In performance terms, the average annualised return for the five years across all products was 6.12%; 9.66% top quartile and 1.93% bottom quartile.

In the pandemic years (2020 and 2021), 2021 saw 91% of all maturing products generate positive returns for investors, with a further 7.6% returning capital only, protecting against loss from the stock market fall, and 1.1% made a loss. As to be expected, 2020 was the worst performing year, with 70% of plans producing positive returns, while 24% returned capital only and 7% made a loss.

While the review covers the full range of plans, autocall products have been the standout plans in the market across the five years. 1,192 capital-at-risk plans matured, of which 1,141 delivered positive returns (95.7%) – at an average annualised return of 4.24% and 10.31% (bottom and top quartile).

During the two pandemic years, 94% of autocalls delivered positive returns, 4.4% returned capital only and under 2% turned in a loss.

Ian Lowes, founder of StructuredProductReview.com, says: “The data shows that overall, structured products continue to deliver positively for investors, making them a useful addition for investment portfolios.

“With considerable uncertainty still plaguing the markets, using investments which can offer defined returns and can help protect against falls in the market, can complement the funds and other investments in a portfolio, helping to diversify the risk return profile.
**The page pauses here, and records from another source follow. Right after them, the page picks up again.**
(* ===== verification/DevicePolicy.v ===== *)
(** What level applies to a device. The device daemon computes it from the
    database (fic-dick/src/daemon/DeviceControlDaemon.cpp, [effective_policy]);
    the tree snapshot computes it again from one consistent read
    (fic-dick/src/device/DeviceTreeSnapshot.cpp). *)

From S2P Require Import Prelude DeviceData DeviceDb.
From stdpp Require Import pretty.
Open Scope string_scope.
Open Scope list_scope.
Open Scope Z_scope.

(** [std::to_string]. *)
Definition id_text (id : Z) : string := pretty id.

Record EffectivePolicy := mkEffective {
  level : string;
  source : string;
  sourceDeviceId : Z;
  reason : string
}.
#[export] Instance EffectivePolicy_eq_dec : EqDecision EffectivePolicy.
Proof. solve_decision. Defined.

Definition blocked_by_category (device : DeviceInfo) (d : DeviceCategoryDecision) (why : string) : EffectivePolicy :=
  mkEffective "blocked" ("dc:" +:+ dec_category d +:+ ":" +:+ dec_mode d) (d_id device) why.
Definition identity_policy (occurrence : DeviceInfo) : EffectivePolicy :=
  mkEffective (control_level occurrence) ("identity:" +:+ id_text (d_id occurrence)) (d_id occurrence)
    "explicit same-identity rule with ignore_hierarchy=true".
Definition placement_policy (device : DeviceInfo) : EffectivePolicy :=
  mkEffective (control_level device) ("placement:" +:+ id_text (d_id device)) (d_id device) "explicit placement rule".
Definition children_policy (parent : DeviceInfo) : EffectivePolicy :=
  mkEffective (if String.eqb (children_control parent) "deny" then "blocked" else "allowed")
    ("children:" +:+ id_text (d_id parent)) (d_id parent) "nearest explicit ancestor children rule".
Definition default_policy : EffectivePolicy := mkEffective "allowed" "default" (-1) "default allow".

Definition identity_rule (d : DeviceInfo) : bool := control_explicit d && ignore_hierarchy d.
Definition children_rule (d : DeviceInfo) : bool := negb (String.eqb (children_control d) "inherit").

(** * The daemon *)

Record ControlOverride := mkOverride {
  ov_device : Z;
  ov_level : string;
  ov_explicit : bool;
  ov_ignore : bool;
  ov_children : string
}.

Definition with_override (device : DeviceInfo) (override : option ControlOverride) : DeviceInfo :=
  match override with
  | Some o => if d_id device =? ov_device o then set_control (ov_level o) (ov_explicit o) (ov_ignore o) (ov_children o) device
              else device
  | None => device
  end.

(** The loop of [device_path_to_root]. Each round adds a new id to [seen], so
    one round more than there are rows is enough. *)
Fixpoint path_loop (fuel : nat) (t : Tables) (override : option ControlOverride) (seen : list Z) (device : DeviceInfo)
  : list DeviceInfo :=
  match fuel with
  | O => []
  | S fuel =>
      if (0 <? d_id device) && negb (bool_decide (d_id device ∈ seen)) then
        device ::
        (if parent_id device <=? 0 then []
         else
           let parent := with_override (getDeviceById t (parent_id device)) override in
           if d_id parent =? -1 then [] else path_loop fuel t override (d_id device :: seen) parent)
      else []
  end.
Definition device_path_to_root (t : Tables) (device : DeviceInfo) (override : option ControlOverride) : list DeviceInfo :=
  path_loop (length (devices t) + 2) t override [] (with_override device override).

(** [None]: the exception of the category state. *)
Definition effective_policy (t : Tables) (device : DeviceInfo) (override : option ControlOverride)
    (liveAttributes : option DeviceIdentityTerms) : option EffectivePolicy :=
  let device := with_override device override in
  match getDeviceCategoryPolicyState t with
  | None => None
  | Some categories =>
      let attributes := default (getDeviceAttributes t (d_id device)) liveAttributes in
      let category (hardOnly : bool) :=
        (λ d, blocked_by_category device d
                (if String.eqb (dec_mode d) "all" then "absolute category all DENY" else "identity absent from category epoch"))
        <$> categoryDenial categories device attributes hardOnly in
      Some match category true with
      | Some hard => hard
      | None =>
          let path := device_path_to_root t device override in
          match head (filter identity_rule
                   ((λ c, with_override c override) <$> getDevicesByHashAndSubsystem t (device_hash device) (subsystem device))) with
          | Some candidate => identity_policy candidate
          | None =>
              if control_explicit device then placement_policy device
              else match category false with
              | Some categoryPolicy => categoryPolicy
              | None =>
                  match head (filter children_rule (tail path)) with
                  | Some parent => children_policy parent
                  | None => default_policy
                  end
              end
          end
      end
  end.

(** * The snapshot *)

(** The members of [DeviceTreeSnapshot] that the evaluation reads. *)
Record Snapshot := mkSnapshot {
  entries : list (DeviceInfo * DeviceIdentityTerms);
  identityOccurrences : list DeviceInfo;
  categoryPolicy : DeviceCategoryPolicyState
}.

(** [devicesById]: the first occurrence of an id. *)
Definition by_id (occurrences : list DeviceInfo) (id : Z) : option DeviceInfo := head (filter (λ d, d_id d =? id) occurrences).

(** The walk over the parents; [inl] is the error. Every round visits a new id
    among those of the occurrences. *)
Fixpoint ancestor_walk (fuel : nat) (occurrences : list DeviceInfo) (visited : list Z) (parentId : Z)
  : string + option EffectivePolicy :=
  match fuel with
  | O => inl "out of fuel"
  | S fuel =>
      if parentId <=? 0 then inr None
      else if bool_decide (parentId ∈ visited) then inl "cycle detected while evaluating device hierarchy"
      else match by_id occurrences parentId with
      | None => inl "missing parent while evaluating device hierarchy"
      | Some parent =>
          if children_rule parent then inr (Some (children_policy parent))
          else ancestor_walk fuel occurrences (parentId :: visited) (parent_id parent)
      end
  end.

(** [identity_key] separates hash and subsystem by a NUL, which neither holds:
    equal keys are equal pairs. *)
Definition snapshot_policy (snapshot : Snapshot) (entry : DeviceInfo * DeviceIdentityTerms) : string + EffectivePolicy :=
  let device := entry.1 in
  let occurrences := identityOccurrences snapshot in
  match categoryDenial (categoryPolicy snapshot) device entry.2 true with
  | Some d => inr (blocked_by_category device d "absolute category all DENY")
  | None =>
      match head (filter identity_rule (filter (same_identity (device_hash device) (subsystem device)) occurrences)) with
      | Some occurrence => inr (identity_policy occurrence)
      | None =>
          if control_explicit device then inr (placement_policy device)
          else match categoryDenial (categoryPolicy snapshot) device entry.2 false with
          | Some d => inr (blocked_by_category device d "identity absent from category epoch")
          | None =>
              match ancestor_walk (length occurrences + 1) occurrences [d_id device] (parent_id device) with
              | inl error => inl error
              | inr (Some policy) => inr policy
              | inr None => inr default_policy
              end
          end
      end
  end.

(** The recursive query of [getDeviceTreeSnapshot]: level by level, a row with
    the ids on the way to the root. *)
Definition tree_row : Type := DeviceInfo * list Z.

Definition in_tree (includeDisconnected : bool) (boot : string) (d : DeviceInfo) : bool :=
  includeDisconnected || String.eqb (boot_id d) "-1" || String.eqb (boot_id d) boot.

Definition row_children (t : Tables) (includeDisconnected : bool) (boot : string) (row : tree_row) : list tree_row :=
  (λ d, (d, d_id d :: row.2)) <$> filter (λ d, (parent_id d =? d_id row.1) && in_tree includeDisconnected boot d) (devices t).

(** [ORDER BY tree.depth, d.id]. *)
Definition row_le (a b : tree_row) : Prop := d_id a.1 ≤ d_id b.1.
#[export] Instance row_le_dec a b : Decision (row_le a b).
Proof. unfold row_le. apply _. Defined.

Definition cyclic (row : tree_row) : bool := bool_decide (d_id row.1 ∈ tail row.2).

Definition max_depth : nat := 1024.

(** An attribute without a name. *)
Definition malformed (t : Tables) (row : tree_row) : bool :=
  existsb (λ kv, String.eqb kv.1 "") (getDeviceAttributes t (d_id row.1)).

(** Whether the reading ends at this row, and how. [depth] is that of its parent. *)
Definition refused (t : Tables) (depth : nat) (row : tree_row) : bool :=
  cyclic row || (max_depth <=? depth)%nat || malformed t row.
Definition refusal (depth : nat) (row : tree_row) : string :=
  if cyclic row then "cycle detected in device tree"
  else if (max_depth <=? depth)%nat then "device tree exceeds maximum depth of 1024"
  else "malformed device attribute in tree snapshot".

(** [depth] is the depth of [level]; the rows of a level are read before those
    of the next. *)
Fixpoint tree_levels (fuel : nat) (t : Tables) (includeDisconnected : bool) (boot : string) (depth : nat)
    (level : list tree_row) : string + list tree_row :=
  match fuel with
  | O => inl "out of fuel"
  | S fuel =>
      match level with
      | [] => inr []
      | _ =>
          let next := merge_sort row_le (foldr (λ row l, row_children t includeDisconnected boot row ++ l) [] level) in
          match head (filter (refused t depth) next) with
          | Some row => inl (refusal depth row)
          | None =>
              match tree_levels fuel t includeDisconnected boot (S depth) next with
              | inl error => inl error
              | inr below => inr (level ++ below)
              end
          end
      end
  end.

(** A level deeper than [max_depth] is refused, so these levels are enough. *)
Definition tree_fuel : nat := S (S (S max_depth)).

Definition getDeviceTreeSnapshot (t : Tables) (rootId : Z) (includeDisconnected : bool) (boot : string) : string + Snapshot :=
  if rootId <=? 0 then inl "invalid device tree root"
  else match by_id (devices t) rootId with
  | None => inl "device tree root was not found"
  | Some root =>
      if malformed t (root, []) then inl "malformed device attribute in tree snapshot"
      else match tree_levels tree_fuel t includeDisconnected boot 0 [(root, [d_id root])] with
      | inl error => inl error
      | inr rows =>
          match getDeviceCategoryPolicyState t with
          | None => inl "invalid category state in database"
          | Some c => inr (mkSnapshot ((λ row, (row.1, getDeviceAttributes t (d_id row.1))) <$> rows) (devices t) c)
          end
      end
  end.

(** The loop of [device_tree_snapshot_response]. *)
Fixpoint evaluate_entries (snapshot : Snapshot) (l : list (DeviceInfo * DeviceIdentityTerms))
  : string + list (DeviceInfo * EffectivePolicy) :=
  match l with
  | [] => inr []
  | entry :: l =>
      match snapshot_policy snapshot entry with
      | inl error => inl ("failed to evaluate device tree snapshot: " +:+ error)
      | inr policy =>
          match evaluate_entries snapshot l with
          | inl error => inl error
          | inr rest => inr ((entry.1, policy) :: rest)
          end
      end
  end.

(** [fic::ipc::MAX_RESPONSE_BYTES]. *)
Definition MAX_RESPONSE_BYTES : Z := 1024 * 1024.

(** [response_size]: the size of the dumped response with these rows. *)
Definition device_tree_snapshot (response_size : list (DeviceInfo * EffectivePolicy) → Z)
    (t : Tables) (includeDisconnected : bool) (boot : string)
  : string + list (DeviceInfo * EffectivePolicy) :=
  let root := getComputerRoot t in
  if d_id root <=? 0 then inl "device root not found"
  else match getDeviceTreeSnapshot t (d_id root) includeDisconnected boot with
  | inl error => inl ("failed to build device tree snapshot: " +:+ error)
  | inr snapshot =>
      match evaluate_entries snapshot (entries snapshot) with
      | inl error => inl error
      | inr rows =>
          if MAX_RESPONSE_BYTES <? response_size rows then inl "device tree snapshot exceeds the IPC response size limit"
          else inr rows
      end
  end.

Example stick_tree :
  match device_tree_snapshot (λ rows, 200 * Z.of_nat (length rows)) with_stick false "boot" with
  | inr l => (λ dp, (d_id dp.1, source dp.2)) <$> l
  | inl _ => []
  end = [(1, "placement:1"); (2, "placement:2"); (3, "placement:3"); (4, "placement:4"); (5, "placement:5"); (6, "placement:6");
         (7, "default")].
Proof. vm_compute. reflexivity. Qed.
“As with all investments, product selection with the right risk for the investor is crucial. It is noticeable that in the main, the plans which lost money were among the riskiest, typically using individual stocks as the underlying.

“Autocalls have proven to be the most popular investments and overall have not disappointed investors. In a falling market, their ability to roll-on potential gains to the next observation date, mean that they have a better chance of weathering downturns and deliver increased returns for investors as the market recovers.  

“It is highly noticeable that in every year of the five under review, autocalls products using the FTSE 100 all delivered positive returns for investors; none returned capital only or made a loss.

“The benefits of autocalls were particularly seen in 2020 when the majority of autocalls were deferred to the next observation date. As a result, 2021 saw the highest number of autocall maturities in the five years (395). And in 2021, autocall maturities once again delivered strong returns for investors – with an upper quartile average return of 9.69% and lower quartile of 4.88%.

“The ability of autocalls to provide a level of protection in times of market volatility is a considerable benefit of these products and one reason that we are concerned by the recent return to 5 year terms for products, when the market had been trending to longer duration, for example 7 to 10 years. The shorter the term of a plan the less time there is for the investment to recover in the event of a market fall. Longer duration products have a better chance of delivering positive returns for investors – rewarding time in the market.

“We would like to see the market return to offering longer duration plans, as we feel this delivers better value for investors.”